Vor der Klasse bloßgestellt
Im Frühjahr 1955,
wenige Wochen vor meinem Wechsel aufs Gymnasium, gehen
wir Schüler in Begleitung unseres Rektors vom Sportplatz
zurück zur Schule. Auf dem schmalen Weg hinter dem Rasenplatz,
auf dem immer nur zwei oder drei von uns nebeneinanderhergehen,
höre ich hinter mir, wie ein Mitschüler meines
Bruders deklamiert:
„Lakritz,
Lakritz,
Die Frauen haben 'nen Schlitz.
Die Männer haben 'nen Pillemann,
Da spielen die Frauen gerne dran.”
Unerhört!
Hell empört laufe ich sofort zu einem anderen Schüler oder
Schülergrüppchen und sage aufgeregt: „Weißt
du/ Wißt ihr, was der K. da gerade erzählt hat?” Und ich
wiederhole den Spruch.
Am
nächsten Morgen ruft mich der Rektor aus meiner Bank nach vorn. Ich
muß mich rechts neben ihn hinstellen und blicke auf meine
Klassenkameraden, während er fragt: „Wer von euch hat gehört,
daß der Fleig gestern diese Sachen(?) erzählt hat?” Und
sogleich, ohne eine Erklärung von mir zu verlangen, ruft er aus
der rechten Bankseite der Jungen einen nach dem anderen auf. Ich
weiß, daß er nach jenem Spruch fragt, kann mir dazu aber keine
weiteren Gedanken machen, so peinlich ist mir die Situation, in
der ich ja auch den Mädchen gegenüberstehe, die
wie Elke und Greta zu meiner Linken dasitzen. Schon haben
einige Mitschüler die Frage des Rektors verneint, darunter
ein Junge, der es mit angehört hatte. Dann aber antwortet ganz
hinten rechts jemand mit „Ja”: Es ist mein Mitschüler Ulrich.

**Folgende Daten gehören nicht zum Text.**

Definition a_server : pq_server := PqServer true 5 [PGRES_COMMAND_OK] [("hello", "revents"); ("again", "on_coders")] true.
Definition a_world : lworld pq_server := LWorld a_server ∅ None 0 0 [].
Definition heard : turn := Turn 0 (Some {[5%Z]}).
Definition interrupted : turn := Turn 1 None.

(** The whole life of a task: it connects, hears two notifications and is told to go. *)
Example a_task :
  match do_loop 10 ∅ [heard; heard; interrupted] a_world with
  | Done (_, w) => channel w = ["mama"; "hello"; "again"] /\ alive w = ∅
  | Crash _ => False
  end.
Proof. vm_compute. by split. Qed.

Lemma interrupted_task_is_clean_witness :
  settles (do_loop 10 ∅ [heard; heard; interrupted]) (fun _ w' => alive w' = ∅) a_world.
Proof.
  apply interrupted_task_is_clean; [done|done|done| |].
  - repeat constructor; unfold interrupting; cbn; (done || intros Hs; by apply Nat.lt_irrefl in Hs).
  - intros h p [= <- <-]. done.
Defined.

Definition connected_world : lworld pq_server :=
  LWorld (PqServer true 6 [PGRES_COMMAND_OK] [("hello", "revents"); ("again", "on_coders")] false) {[5]} (Some 5) 0 1 ["mama"].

Ich sehe ihn noch dort stehen, eine große „dunkle”
Gestalt, als ich schon einen heftigen Schlag ins Gesicht
erhalte.
Ich weiß nicht
mehr, wie es weiterging. Jedenfalls war ich so gelähmt, daß
ich nach meiner „Entlarvung” kein Wort der Rechtfertigung
fand und sicherlich auch nicht nach dem genaueren Hergang
gefragt wurde. Meine Eltern wurden sogleich davon in Kenntnis
gesetzt, doch ist mir entfallen, ob oder wie sie mich zusätzlich
bestraften. Wie mir mein jüngerer Bruder später
erzählte, wäre auch er, der nichts damit zu tun hatte,
vor seiner Schulklasse dazu befragt worden.